» Work instructions
Anywhere the string "negb" shows up in the listing below, copy the line it is in.

─── Data listing ───

Lemma ent_step_inv s e : ent_inv s -> ent_inv (ent_step s e).
Proof.
  intros Hi. destruct e as [dup o|dup name cap|dup c|dup c]; cbn [ent_step].
  - destruct (ensure_enterprise_lib dup o s) as [b s'] eqn:E.
    destruct (ensure_cases _ _ _ _ _ Hi E) as [[_ ->]|[(Hl & _ & ->)|(Hl & _ & h & v & -> & Hp & Hc & Hr & _)]];
      cbn [snd]; [done| |].
    + apply capture_inv. unfold ent_inv in *. cbn. rewrite Hl in *. done.
    + unfold ent_inv. cbn. split; [done|]. exists h. done.
  - unfold fractalsql_enterprise_config_value. destruct (cap =? 0)%nat; [done|].
    destruct (capture_inv dup s Hi) as [H _]. revert H.
    generalize (ent_env_capture_locked dup s). intros s1 H. repeat case_match; done.
  - by apply capture_inv.
  - unfold fractalsql_enterprise_apply_provider. destruct (capture_inv dup s Hi) as [H _]. revert H.
    generalize (ent_env_capture_locked dup s). intros s1 H.
    destruct (ent_dup_or _ _) as [nl|]; [|done]. destruct (ent_dup_or _ _) as [np|]; [|done].
    destruct (ent_dup_or _ _) as [nk|]; [|done].
    destruct (negb _ && _) eqn:E; [done|]. cbn [snd]. unfold ent_inv in *. cbn.
    destruct (g_ent_loaded s1); [|done]. rewrite andb_true_r in E. bools. by subst nl.
Qed.
Lemma ent_run_inv evs : ent_inv (ent_run evs).
Proof.
  unfold ent_run. assert (H : ent_inv ent0) by done. revert H. generalize ent0.
  induction evs as [|e evs IH]; intros s H; [done|]. cbn [fold_left]. by apply IH, ent_step_inv.
Qed.
End Loader.

(** The enterprise tier as one of the daemon's three provider consumers; the
    other two check nothing ([return 0]) and apply is theirs to define. *)
Section Consumer.
Context {X : Type} (getenv : list Z -> option (list Z)) (dup : nat -> bool).
Context (cognition_apply_provider textsql_apply_provider : fsq_config -> X -> X * bool).

Instance ent_consumers : Consumers (ent * X) := {
  cognition_check c w := true;
  textsql_check c w := true;
  enterprise_check c w := fst (fractalsql_enterprise_check_provider getenv dup c (fst w));
  cognition_apply c w := let '(x, ok) := cognition_apply_provider c (snd w) in ((fst w, x), ok);
  textsql_apply c w := let '(x, ok) := textsql_apply_provider c (snd w) in ((fst w, x), ok);
  enterprise_apply c w :=
    let '(ok, s) := fractalsql_enterprise_apply_provider getenv dup c (fst w) in ((s, snd w), ok)
}.

(** A reload can be half applied without any allocation failing: when
    the loaded library's key is removed from the file and the environment
    names another library (or none), every check passes, the cognition and
    text-to-SQL tiers take the new settings, and only then is the enterprise
    tier's swap refused. *)
Theorem reload_half_applied c s x x1 x2 :
  (forall k, dup k = true) ->
  g_ent_env_captured s = true -> g_ent_loaded s = true ->
  has_bit (prov_present c) lib_bit = false -> g_ent_env_lib s <> g_ent_lib s ->
  validate_provider_cfg c = true ->
  cognition_apply_provider c x = (x1, true) -> textsql_apply_provider c x1 = (x2, true) ->
  daemon_check_provider c (s, x) = true /\ daemon_apply_provider c (s, x) = ((s, x2), false).
Proof.
  intros Hd Hc Hl Hb He Hv H1 H2.
  assert (Hcap : ent_env_capture_locked getenv dup s = s) by (unfold ent_env_capture_locked; by rewrite Hc).
  split.
  - unfold daemon_check_provider. rewrite Hv. cbn. unfold fractalsql_enterprise_check_provider.
    rewrite Hcap. by rewrite Hl, Hb.
  - unfold daemon_apply_provider. cbn. rewrite H1. cbn. rewrite H2. cbn.
    unfold fractalsql_enterprise_apply_provider. rewrite Hcap, !Hd.
    assert (Hx : forall o, ent_dup_or true o = Some o) by (by intros [v|]). rewrite !Hx.
    rewrite bool_decide_eq_false_2 by (unfold pick; by rewrite Hb). by rewrite Hl.
Qed.
End Consumer.

(** ** Properties *)

(** C25: the signature gate: whatever happened before, when a call finds the
    library loaded its handle is the configured library's with every required
    symbol, and at the load the mapped bytes either carried a valid 64-byte
    signature under the built-in key, even if the file changed in between, or
    unsigned libraries were allowed. *)
Theorem load_gate_sound getenv Verify dl_ok dl_sym evs dup o s s' :
  s = ent_run getenv Verify dl_ok dl_sym evs -> tmp_private o ->
  ensure_enterprise_lib getenv Verify dl_ok dl_sym dup o s = (true, s') ->
  exists h, g_ent_handle s' = Some h /\ g_ent_lib s' = Some (h_path h) /\ ent_resolve_symbols dl_sym (h_image h) = true /\
  (g_ent_loaded s = true -> s' = s) /\
  (g_ent_loaded s = false ->
     (exists sig, os_sig o = Some sig /\ length sig = 64%nat /\
                  Verify FSQL_ENTERPRISE_PUBKEY sig (h_image h) = true) \/
     (g_ent_require_sig s' = false /\ os_path_image o = Some (h_image h))).
Proof.
  intros Hs Ht He. pose proof (ent_run_inv getenv Verify dl_ok dl_sym evs) as Hi. rewrite <- Hs in Hi. clear Hs.
  destruct (ensure_cases _ _ _ _ _ _ _ _ _ Hi He) as [[Hl ->]|[(Hl & ? & _)|(Hl & _ & h & v & -> & Hp & Hc & Hr & Hg & Hv)]]; [|done|].
  - pose proof Hi as Hi'. unfold ent_inv in Hi'. rewrite Hl in Hi'. destruct Hi' as (_ & h & H1 & H2 & H3). exists h.
    rewrite Hl. done.
  - exists h. split_and!; [done|done|done|by rewrite Hl|]. intros _. apply gate_sound_lib in Hg.
    destruct v as [b|]; cbn.
    + left. destruct Hg as (_ & sig & H1 & H2 & H3). apply verified_copy in Hv; [|done]. subst b. eauto.
    + right. by apply dlopen_some in Hv.
Qed.

(** Once loaded, the library never changes: no later event replaces the
    handle or repoints [g_ent_lib], so the reported library is the mapped one. *)
Theorem library_pinned getenv Verify dl_ok dl_sym evs evs' :
  let s := ent_run getenv Verify dl_ok dl_sym evs in
  let s' := ent_run getenv Verify dl_ok dl_sym (evs ++ evs') in
  g_ent_loaded s = true ->
  g_ent_loaded s' = true /\ g_ent_handle s' = g_ent_handle s /\ g_ent_lib s' = g_ent_lib s.
Proof.
  cbv zeta. unfold ent_run. rewrite fold_left_app.
  pose proof (ent_run_inv getenv Verify dl_ok dl_sym evs) as Hi. unfold ent_run in Hi. revert Hi.
  generalize (fold_left (ent_step getenv Verify dl_ok dl_sym) evs ent0). clear evs.
  induction evs' as [|e evs IH]; intros s Hi Hl; [done|]. cbn [fold_left].
  assert (Hstep : let s' := ent_step getenv Verify dl_ok dl_sym s e in
    g_ent_loaded s' = true /\ g_ent_handle s' = g_ent_handle s /\ g_ent_lib s' = g_ent_lib s).
  { destruct e as [dup o|dup name cap|dup c|dup c]; cbn [ent_step].
    - unfold ensure_enterprise_lib. rewrite Hl. done.
    - unfold fractalsql_enterprise_config_value. destruct (cap =? 0)%nat; [done|].
      destruct (capture_inv getenv dl_sym dup s Hi) as [_ ->]; [|done]. repeat case_match; done.
    - unfold fractalsql_enterprise_check_provider. destruct (capture_inv getenv dl_sym dup s Hi) as [_ ->]; done.
    - unfold fractalsql_enterprise_apply_provider. destruct (capture_inv getenv dl_sym dup s Hi) as [_ ->]; [|done].
      destruct (ent_dup_or _ _) as [nl|]; [|done]. destruct (ent_dup_or _ _) as [np|]; [|done].
      destruct (ent_dup_or _ _) as [nk|]; [|done]. destruct (negb _ && _) eqn:E; [done|]. cbn.
      rewrite Hl, andb_true_r in E. bools. by subst nl. }
  destruct Hstep as (H1 & H2 & H3).
  destruct (IH _ (ent_step_inv getenv Verify dl_ok dl_sym s e Hi) H1) as (H4 & H5 & H6).
  by rewrite H5, H6.
Qed.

───

» Task answer
    destruct (negb _ && _) eqn:E; [done|]. cbn [snd]. unfold ent_inv in *. cbn.
      destruct (ent_dup_or _ _) as [nk|]; [|done]. destruct (negb _ && _) eqn:E; [done|]. cbn.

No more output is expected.